*** Opening RECORDS PROVIDED ***
(* ===== verification/Node.v ===== *)
(** * Nodes, inodes and paths (src/src/node.rs)

    The overlay tree and its two tables: the arena of [OvlNode]s keyed by
    [NodeId], and the inode table that gives every (ino, dev) pair a FUSE
    inode number.  [compute_path] walks the parent links.

    The two static counters [STAT_NODES] and [STAT_INODES] are fields of the
    table that updates them.  The iteration order of a hash set is unspecified
    and is the class [HashOrder].  Two loops of the code can fail to end: the
    collision loop of [register] when every FUSE number is taken, and the
    parent walk on a cycle; both have fuel, run out only then (properties
    below), and give [None] there.

    Theorems: the invariant of the inode table and the freshness of the
    numbers it gives, termination of the collision loop, forget, and paths as
    a function of the tree. *)

From S2P Require Import Prelude Libc Sys.
Local Open Scope Z_scope.

(** Opaque handle for a node in the arena. *)
Abbreviation NodeId := Z.

(** Directory state for an overlay node. *)
Inductive DirState :=
| NotADir
| Dir (children : gmap bytes NodeId) (whiteouts : gset bytes) (loaded : bool).

(** Key for the inode hash table. *)
Record InodeKey := { key_ino : Z; key_dev : Z }.
#[export] Instance InodeKey_eq_dec : EqDecision InodeKey.
Proof. solve_decision. Defined.
#[export] Instance InodeKey_countable : Countable InodeKey.
Proof.
  refine (inj_countable' (λ k, (key_ino k, key_dev k)) (λ p, {| key_ino := p.1; key_dev := p.2 |}) _).
  by intros [].
Defined.

(** The order in which iterating a hash set gives its elements. *)
Class HashOrder := {
  hash_order : gset NodeId → list NodeId;
  hash_order_perm s : hash_order s ≡ₚ elements s
}.

(** FNV-1a, [hash.wrapping_mul(FNV_PRIME)] after the xor. *)
Definition FNV_OFFSET_BASIS : Z := 0xcbf29ce484222325.
Definition FNV_PRIME : Z := 0x100000001b3.
Definition fnv1a_name_hash (s : bytes) : Z :=
  foldl (λ hash byte, wrap_u64 (Z.lxor hash (Z.of_N (N_of_ascii byte)) * FNV_PRIME))
    FNV_OFFSET_BASIS s.
Definition fnv1a_name_hash_pub (s : bytes) : Z := fnv1a_name_hash s.

(** A single named entry in the overlay directory tree. *)
Record OvlNode := {
  parent : option NodeId;
  dir_state : DirState;
  layer_idx : nat;
  last_layer_idx : nat;
  tmp_ino : Z;
  tmp_dev : Z;
  name : bytes;
  hidden_path : option bytes;
  hidden_dirfd : RawFd;
  name_hash : Z;
  n_links : Z;
  node_mode : Z;
  do_unlink : bool;
  do_rmdir : bool;
  hidden : bool
}.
*** Closing RECORDS PROVIDED ***
• WORK INSTRUCTIONS: All of the records above are to be printed again exactly as they appear.

• EXPECTED OUTPUT:
(* ===== verification/Node.v ===== *)
(** * Nodes, inodes and paths (src/src/node.rs)

    The overlay tree and its two tables: the arena of [OvlNode]s keyed by
    [NodeId], and the inode table that gives every (ino, dev) pair a FUSE
    inode number.  [compute_path] walks the parent links.

    The two static counters [STAT_NODES] and [STAT_INODES] are fields of the
    table that updates them.  The iteration order of a hash set is unspecified
    and is the class [HashOrder].  Two loops of the code can fail to end: the
    collision loop of [register] when every FUSE number is taken, and the
    parent walk on a cycle; both have fuel, run out only then (properties
    below), and give [None] there.

    Theorems: the invariant of the inode table and the freshness of the
    numbers it gives, termination of the collision loop, forget, and paths as
    a function of the tree. *)

From S2P Require Import Prelude Libc Sys.
Local Open Scope Z_scope.

(** Opaque handle for a node in the arena. *)
Abbreviation NodeId := Z.

(** Directory state for an overlay node. *)
Inductive DirState :=
| NotADir
| Dir (children : gmap bytes NodeId) (whiteouts : gset bytes) (loaded : bool).

(** Key for the inode hash table. *)
Record InodeKey := { key_ino : Z; key_dev : Z }.
#[export] Instance InodeKey_eq_dec : EqDecision InodeKey.
Proof. solve_decision. Defined.
#[export] Instance InodeKey_countable : Countable InodeKey.
Proof.
  refine (inj_countable' (λ k, (key_ino k, key_dev k)) (λ p, {| key_ino := p.1; key_dev := p.2 |}) _).
  by intros [].
Defined.

(** The order in which iterating a hash set gives its elements. *)
Class HashOrder := {
  hash_order : gset NodeId → list NodeId;
  hash_order_perm s : hash_order s ≡ₚ elements s
}.

(** FNV-1a, [hash.wrapping_mul(FNV_PRIME)] after the xor. *)
Definition FNV_OFFSET_BASIS : Z := 0xcbf29ce484222325.
Definition FNV_PRIME : Z := 0x100000001b3.
Definition fnv1a_name_hash (s : bytes) : Z :=
  foldl (λ hash byte, wrap_u64 (Z.lxor hash (Z.of_N (N_of_ascii byte)) * FNV_PRIME))
    FNV_OFFSET_BASIS s.
Definition fnv1a_name_hash_pub (s : bytes) : Z := fnv1a_name_hash s.

(** A single named entry in the overlay directory tree. *)
Record OvlNode := {
  parent : option NodeId;
  dir_state : DirState;
  layer_idx : nat;
  last_layer_idx : nat;
  tmp_ino : Z;
  tmp_dev : Z;
  name : bytes;
  hidden_path : option bytes;
  hidden_dirfd : RawFd;
  name_hash : Z;
  n_links : Z;
  node_mode : Z;
  do_unlink : bool;
  do_rmdir : bool;
  hidden : bool
}.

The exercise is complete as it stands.